4. Duncan Holly Biomedical. Operates the Special Program of Assisted Reproduction (SPAR), started in 1994 as a support group for couples living with incurable sexually transmitted virus diseases such as HIV. Developed a mail-in product for shipping sperm-washed samples to fertility clinics around the country, as well as an HIV testing kit for sperm that can be mailed to you at home. Complete details and in-depth articles available on its Web site, including the story of Baby Ryan, the first baby conceived through SPAR. Call (781) 665-0750 or (617) 623-7447, or visit www.duncanholly.com/idi/spar/spar_main.html
5. Reproductive Lab Service, 233 East Erie St. Suite 309, Chicago, IL 60611. Call toll-free: (877) REPROLAB (737-7652). Visit www.reprolab.org
6. SMART (Sisterhood Mobilized for AIDS/HIV Research & Treatment), New York City, provides treatment and prevention education and support for women impacted by HIV/AIDS. Call (917) 593-8797, write email@example.com or visit www.smartuniversity.org.

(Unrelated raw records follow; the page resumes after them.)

(** ** Queued runs *)

Lemma held_roles_fold rows role : ∀ held,
  (is_Some (foldl hold_row held rows !! role) ↔ is_Some (held !! role) ∨ ∃ row, row ∈ rows ∧ cw_role row = Some role) ∧
  (∀ p, p ∈ default ∅ (foldl hold_row held rows !! role) ↔ p ∈ default ∅ (held !! role) ∨
     ∃ row, row ∈ rows ∧ cw_role row = Some role ∧ cw_permission row = Some p).
Proof.
  induction rows as [|row rows IH]; intros held; cbn [foldl].
  - split; [|intros p]; split; try naive_solver; intros [?|(row & Hin & _)]; try done; by apply not_elem_of_nil in Hin.
  - destruct (IH (hold_row held row)) as [IHs IHp]. setoid_rewrite elem_of_cons. set (held1 := hold_row held row) in *.
    assert (Hs : is_Some (held1 !! role) ↔ is_Some (held !! role) ∨ cw_role row = Some role).
    { unfold held1, hold_row. destruct (cw_role row) as [r|]; [|naive_solver]. rewrite lookup_insert. case_decide; naive_solver. }
    assert (Hp : ∀ p, p ∈ default ∅ (held1 !! role) ↔ p ∈ default ∅ (held !! role) ∨
      cw_role row = Some role ∧ cw_permission row = Some p).
    { intros p. unfold held1, hold_row. destruct (cw_role row) as [r|]; [|naive_solver]. rewrite lookup_insert. case_decide as Er; [subst r|naive_solver].
      change (p ∈ default ∅ (held !! role) ∪ match cw_permission row with Some p => {[p]} | None => ∅ end ↔ p ∈ default ∅ (held !! role) ∨ Some role = Some role ∧ cw_permission row = Some p). rewrite elem_of_union. destruct (cw_permission row) as [q|]; [rewrite elem_of_singleton|rewrite elem_of_empty]; naive_solver. }
    split; [rewrite IHs, Hs|intros p; rewrite IHp, Hp]; naive_solver.
Qed.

7. "Sperm Washing: Reducing the Risk of Father-to-Mother Transmission." Comprehensive article, although written in 2001. Visit http://hivinsite.ucsf.edu.
8. Women Organized in Response to Life-Threatening Diseases (WORLD), 414 13th Street, 2nd floor, Oakland, CA 94612. Call (510) 986-0340. Visit www.womenhiv.org. Unfortunately, not all copies of their excellent newsletter and articles are available on-line. However, an abbreviated version of their article "Reducing the Risks of Conception: Getting Pregnant When One or Both Partners is HIV positive," is available at www.PositiveWords.com. The article is very easy to understand and extremely detailed.
To each of the couples who are concerned about this issue: our best wishes for wellness for you and your families!